■ Your goal:
Report all lines of the data below that hold the word "embedded".

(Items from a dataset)
^^^^

(* ===== verification/Exp.v ===== *)
(** * exp/ptr.go: remote function pointers inside values

    Walking a value for the [Ptr]s in it, giving them a caller, and registering
    them on a mux. Go's variables and maps live in the heap of GoReflect.v; a
    [Ptr] is a variable. [fuel] bounds the depth of a walk. Identifiers come from
    the third-party package xid and are an argument. Struct field names begin
    with an ASCII letter, and fields of embedded structs are found only under the
    name of the embedded field. *)
From Stdlib Require Import Floats.SpecFloat Ascii String.
From S2P Require Import Prelude GoRuntime GoReflect Fn FrameCodec RespondMux.
From S2P Require Import Rpc.

Local Open Scope string_scope.
Local Open Scope Z_scope.

(** ** Packages strconv, sort and strings *)

(** [strconv.Itoa(n)] and [strconv.Atoi(s)] for the numbers it prints. *)
Definition Itoa (n : nat) : string := pretty n.

Fixpoint Atoi_from (acc : nat) (s : string) : option nat :=
  match s with
  | EmptyString => Some acc
  | String c s =>
      let d := Ascii.nat_of_ascii c in
      if (48 <=? d)%nat && (d <=? 57)%nat then Atoi_from (acc * 10 + (d - 48)) s else None
  end.

Definition Atoi (s : string) : option nat :=
  match s with EmptyString => None | _ => Atoi_from 0 s end.

(** [sort.Sort(sort.StringSlice(keys))]. *)
Fixpoint insert_string (s : string) (l : list string) : list string :=
  match l with
  | [] => [s]
  | x :: l => if String.leb s x then s :: x :: l else x :: insert_string s l
  end.

Definition sort_strings (l : list string) : list string := foldr insert_string [] l.

(** [strings.Split(s, ",")[0]]. *)
Fixpoint before_comma (s : string) : string :=
  match s with
  | EmptyString => EmptyString
  | String c s => if Ascii.eqb c "," then EmptyString else String c (before_comma s)
  end.

(** [name[0] == strings.ToUpper(name)[0]]. *)
Definition starts_upper (name : string) : bool :=
  match name with
  | String c _ => let d := Ascii.nat_of_ascii c in negb ((97 <=? d)%nat && (d <=? 122)%nat)
  | EmptyString => false
  end.

Section exp.
Context `{GT : GoTypes}.

(** ** More of package reflect *)

(** [v.Elem()] of a pointer. *)
Definition Value_Elem (h : heap) (v : Value) : outcome Value :=
  match v with
  | Some (t, VPtr (Some a)) =>
      match h !! a with
      | Some (OVar _ x) => Ret (Some (Elem t, x))
      | _ => Panic nil_dereference
      end
  | _ => Ret None
  end.

(** The key and value types of a map type. *)
Definition map_types (t : rtype) : rtype * rtype :=
  match underlying t with TMap k e => (k, e) | _ => (t, t) end.

Definition map_entries (h : heap) (p : option nat) : list (value * value) :=
  match p with
  | Some a => match h !! a with Some (OMap es) => es | _ => [] end
  | None => []
  end.

(** [key.Interface().(string)] for a key of type [k]. *)
Definition string_key (k : rtype) (key : value) : option string :=
  match Value_Interface (k, key) with
  | Some (TBasic BString, VString s) => Some s
  | _ => None
  end.

(** The key a string becomes in a map with keys of type [k]. *)
Definition key_is (k : rtype) (s : string) (key : value) : bool :=
  match string_key k key with Some s' => (s' =? s)%string | None => false end.

Definition has_key (k : rtype) (s : string) (kv : value * value) : bool := key_is k s kv.1.

(** [v.MapIndex(reflect.ValueOf(key))] for a string key. *)
Definition MapIndex (h : heap) (v : Value) (key : string) : outcome Value :=
  match v with
  | Some (t, VMap p) =>
      let '(k, e) := map_types t in
      _ ← assignTo ("reflect.Value.MapIndex: " +:+ not_assignable TString k)
            (TString, VString key) k;
      Ret ((λ kv, (e, kv.2)) <$> List.find (has_key k key) (map_entries h p))
  | _ => ValueError "MapIndex" v
  end.

(** [v.FieldByName(name)] among the fields of the struct itself. *)
Fixpoint field_named (name : string) (fs : list (string * string * rtype)) (vs : list value)
    : option (rtype * value) :=
  match fs, vs with
  | (n, _, t) :: fs, v :: vs => if (n =? name)%string then Some (t, v) else field_named name fs vs
  | _, _ => None
  end.

Definition struct_fields (t : rtype) : list (string * string * rtype) :=
  match underlying t with TStruct fs => fs | _ => [] end.

Definition FieldByName (v : Value) (name : string) : Value :=
  match v with
  | Some (t, VStruct vs) => field_named name (struct_fields t) vs
  | _ => None
  end.

(** [reflect.ValueOf(rval.Interface())] for a valid [rval]. *)
Definition unwrapped (rval : Value) : Value :=
  match rval with Some x => ValueOf (Value_Interface x) | None => None end.

(** ** Walking *)

(** The search for a field by its [json] tag. *)
Fixpoint tagged_field (key : string) (fs : list (string * string * rtype)) : option string :=
  match fs with
  | [] => None
  | (name, tag, _) :: fs =>
      if ((before_comma tag =? key) || (name =? key))%string then Some name
      else tagged_field key fs
  end.

(** [prop(robj, key)]. *)
Fixpoint prop (fuel : nat) (h : heap) (robj : Value) (key : string) : outcome Value :=
  match fuel with
  | O => NoFuel
  | S fuel =>
      rtyp ← Value_Type robj;
      match Kind rtyp with
      | KSlice | KArray =>
          match Atoi key with
          | None => Panic "non-numeric index given for slice"
          | Some idx => rval ← Value_Index robj idx; Ret (unwrapped rval)
          end
      | KPtr => e ← Value_Elem h robj; prop fuel h e key
      | KMap =>
          rval ← MapIndex h robj key;
          match rval with
          | Some _ => Ret (unwrapped rval)
          | None => Panic ("unexpected kind: " +:+ kind_String (Kind rtyp))
          end
      | KStruct =>
          match FieldByName robj key with
          | Some rval => Ret (Some rval)
          | None =>
              match tagged_field key (struct_fields rtyp) with
              | Some name => Ret (FieldByName robj name)
              | None => Panic ("struct field not found: " +:+ key)
              end
          end
      | k => Panic ("unexpected kind: " +:+ kind_String k)
      end
  end.

(** [keys(v)]. *)
Fixpoint keys (fuel : nat) (h : heap) (v : Value) : outcome (list string) :=
  match fuel with
  | O => NoFuel
  | S fuel =>
      t ← Value_Type v;
      match Kind t, v with
      | KMap, Some (_, VMap p) =>
          Ret (sort_strings (omap (λ kv, string_key (map_types t).1 kv.1) (map_entries h p)))
      | KStruct, _ => Ret (filter (λ name, starts_upper name = true) ((λ f, f.1.1) <$> struct_fields t))
      | KSlice, _ | KArray, _ => n ← Value_Len h v; Ret (Itoa <$> seq 0 n)
      | KPtr, Some (_, VPtr (Some _)) => e ← Value_Elem h v; keys fuel h e
      | _, _ => Ret []
      end
  end.

Section walk.
Context {A : Type}.

(** A visitor sees the value, its parent and the path to it. *)
Definition visitor : Type := Value → Value → list string → M (heap * A) (option error).

(** The loop over the keys of [v]; [rec] walks a child. *)
Fixpoint walk_keys (fuel : nat) (v : Value) (path : list string) (visit : visitor)
    (rec : Value → list string → M (heap * A) (option error)) (ks : list string)
    : M (heap * A) (option error) :=
  match ks with
  | [] => mret None
  | k :: ks =>
      let subpath := (path ++ [k])%list in
      s ← get_st;
      vv ← lift (prop fuel s.1 v k);
      match vv with
      | None => walk_keys fuel v path visit rec ks
      | Some _ =>
          err ← visit vv v subpath;
          match err with
          | Some e => mret (Some e)
          | None =>
              err ← rec vv subpath;
              match err with
              | Some e => mret (Some e)
              | None => walk_keys fuel v path visit rec ks
              end
          end
      end
  end.

(** [walk(v, path, visitor)]. *)
Fixpoint walk (fuel : nat) (v : Value) (path : list string) (visit : visitor)
    : M (heap * A) (option error) :=
  match fuel with
  | O => nofuel_st
  | S fuel =>
      s ← get_st;
      ks ← lift (keys (S fuel) s.1 v);
      walk_keys (S fuel) v path visit (λ vv subpath, walk fuel vv subpath visit) ks
  end.
End walk.

(** ** Ptr *)

Definition ptr_type : rtype := TPtr (TNamed "exp.Ptr").

(** The fields of the [Ptr] at an address: its id, its caller, its function. *)
Definition ptr_at (h : heap) (a : nat) : option (string * iface * iface) :=
  match h !! a with
  | Some (OVar _ (VStruct [VString id; VIface caller; VIface fn])) => Some (id, caller, fn)
  | _ => None
  end.

Definition ptr_var (id : string) (caller fn : iface) : obj :=
  OVar (TNamed "exp.Ptr") (VStruct [VString id; VIface caller; VIface fn]).

(** [Callback(fn)], [id] being [xid.New().String()]. *)
Definition Callback (id : string) (fn : iface) : M heap nat := λ h,
  let a := fresh (dom h) in (Ret a, <[a := ptr_var id None fn]> h).

(** [p.Call(ctx, params, reply)]: [call] is the [Call] of a caller. *)
Definition Ptr_Call {R} (call : rtype * value → string → R) (h : heap) (p : nat) : outcome R :=
  match ptr_at h p with
  | Some (id, Some caller, _) => Ret (call caller id)
  | _ => Panic nil_dereference
  end.

(** The visitor of [PtrsFrom]. *)
Definition collect_ptr : visitor (A := list nat) := λ v _ _ s,
  match v with
  | Some (t, VPtr p) =>
      match bool_decide (t = ptr_type), p with
      | true, Some a => (Ret None, (s.1, (s.2 ++ [a])%list))
      | _, _ => (Ret None, s)
      end
  | _ => (Ret None, s)
  end.

(** [PtrsFrom(v)]. *)
Definition PtrsFrom (fuel : nat) (h : heap) (v : iface) : outcome (list nat) :=
  match walk fuel (ValueOf v) [] collect_ptr (h, []) with
  | (Ret _, s) => Ret s.2
  | (Panic p, _) => Panic p
  | (Block, _) => Block
  | (NoFuel, _) => NoFuel
  end.

(** [ptr.Caller = c; ptrs = append(ptrs, ptr.Ptr)]. *)
Fixpoint set_ptr_callers (c : rtype * value) (ptrs : list nat) : M (heap * list string) unit :=
  match ptrs with
  | [] => mret tt
  | a :: ptrs => λ s,
      match ptr_at s.1 a with
      | Some (id, _, fn) =>
          set_ptr_callers c ptrs (<[a := ptr_var id (Some c) fn]> s.1, (s.2 ++ [id])%list)
      | None => (Panic nil_dereference, s)
      end
  end.

(** [v.String()]. *)
Definition Value_String (v : rtype * value) : string :=
  match v with
  | (_, VString s) => s
  | (t, _) => "<" +:+ type_String t +:+ " Value>"
  end.

(** Set the entry of [key], adding it if there is none. *)
Fixpoint set_entry (k : rtype) (key : string) (kv : value * value) (es : list (value * value))
    : list (value * value) :=
  match es with
  | [] => [kv]
  | e :: es => if has_key k key e then (e.1, kv.2) :: es else e :: set_entry k key kv es
  end.

(** [parent.SetMapIndex(reflect.ValueOf(key), reflect.ValueOf(c))]. *)
Definition SetMapIndex (h : heap) (parent : Value) (key : string) (c : rtype * value)
    : outcome heap :=
  match parent with
  | Some (t, VMap p) =>
      let '(k, e) := map_types t in
      kv ← assignTo ("reflect.Value.SetMapIndex: " +:+ not_assignable TString k)
             (TString, VString key) k;
      ev ← assignTo ("reflect.Value.SetMapIndex: " +:+ not_assignable c.1 e) c e;
      match p with
      | Some a =>
          match h !! a with
          | Some (OMap es) => Ret (<[a := OMap (set_entry k key (kv, ev) es)]> h)
          | _ => Panic nil_dereference
          end
      | None => Panic "assignment to entry in nil map"
      end
  | _ => ValueError "SetMapIndex" parent
  end.

(** The visitor of [SetCallers]. *)
Definition set_map_caller (c : rtype * value) : visitor (A := list string) :=
  λ v parent path s,
  if bool_decide (last path = Some "$fnptr") then
    match SetMapIndex s.1 parent "Caller" c, v with
    | Ret h, Some x => (Ret None, (h, (s.2 ++ [Value_String x])%list))
    | Panic p, _ => (Panic p, s)
    | _, _ => (NoFuel, s)
    end
  else (Ret None, s).

(** [SetCallers(v, c)]. *)
Definition SetCallers (fuel : nat) (v : iface) (c : rtype * value) : M heap (list string) := λ h,
  match PtrsFrom fuel h v with
  | Ret ptrs =>
      match (_ ← set_ptr_callers c ptrs; walk fuel (ValueOf v) [] (set_map_caller c)) (h, []) with
      | (Ret _, s) => (Ret s.2, s.1)
      | (Panic p, s) => (Panic p, s.1)
      | (Block, s) => (Block, s.1)
      | (NoFuel, s) => (NoFuel, s.1)
      end
  | Panic p => (Panic p, h)
  | Block => (Block, h)
  | NoFuel => (NoFuel, h)
  end.
End exp.

(** ** Registering *)

Section register.
Context `{GT : GoTypes} `{FloatConv} `{MS : Mapstructure} `{ST : Stack}.
Context `{CD : Codec (rtype * value) rtype} `{FB : FuncBodies srv} `{OB : Objects}.

Abbreviation muxes := (gmap nat (RespondMux handler_func)).

(** The body of the loop of [RegisterPtrs] on the mux at [m]. *)
Definition register_ptr (mfuel : nat) (h : heap) (m : nat) (ptr : nat) : M muxes unit :=
  match ptr_at h ptr with
  | None => panic_st nil_dereference
  | Some (id, _, fn) =>
      ms ← get_st;
      found ← lift (Match mfuel ms m id);
      match found.1 with
      | Some _ => mret tt
      | None => hd ← HandlerFrom h TAny fn; Handle m id (Some hd)
      end
  end.

Definition unregister_ptr (mfuel : nat) (h : heap) (m : nat) (ptr : nat) : M muxes unit :=
  match ptr_at h ptr with
  | None => panic_st nil_dereference
  | Some (id, _, _) =>
      ms ← get_st;
      found ← lift (Match mfuel ms m id);
      match found.1 with
      | Some _ => _ ← Remove m id; mret tt
      | None => mret tt
      end
  end.

Fixpoint for_ptrs (f : nat → M muxes unit) (ptrs : list nat) : M muxes unit :=
  match ptrs with
  | [] => mret tt
  | p :: ptrs => _ ← f p; for_ptrs f ptrs
  end.

(** [RegisterPtrs(m, v)] and [UnregisterPtrs(m, v)]. *)
Definition RegisterPtrs (fuel mfuel : nat) (h : heap) (m : nat) (v : iface) : M muxes unit :=
  ptrs ← lift (PtrsFrom fuel h v);
  for_ptrs (register_ptr mfuel h m) ptrs.

Definition UnregisterPtrs (fuel mfuel : nat) (h : heap) (m : nat) (v : iface) : M muxes unit :=
  ptrs ← lift (PtrsFrom fuel h v);
  for_ptrs (unregister_ptr mfuel h m) ptrs.
End register.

^^^^

■ Answer area:
    with an ASCII letter, and fields of embedded structs are found only under the
    name of the embedded field. *)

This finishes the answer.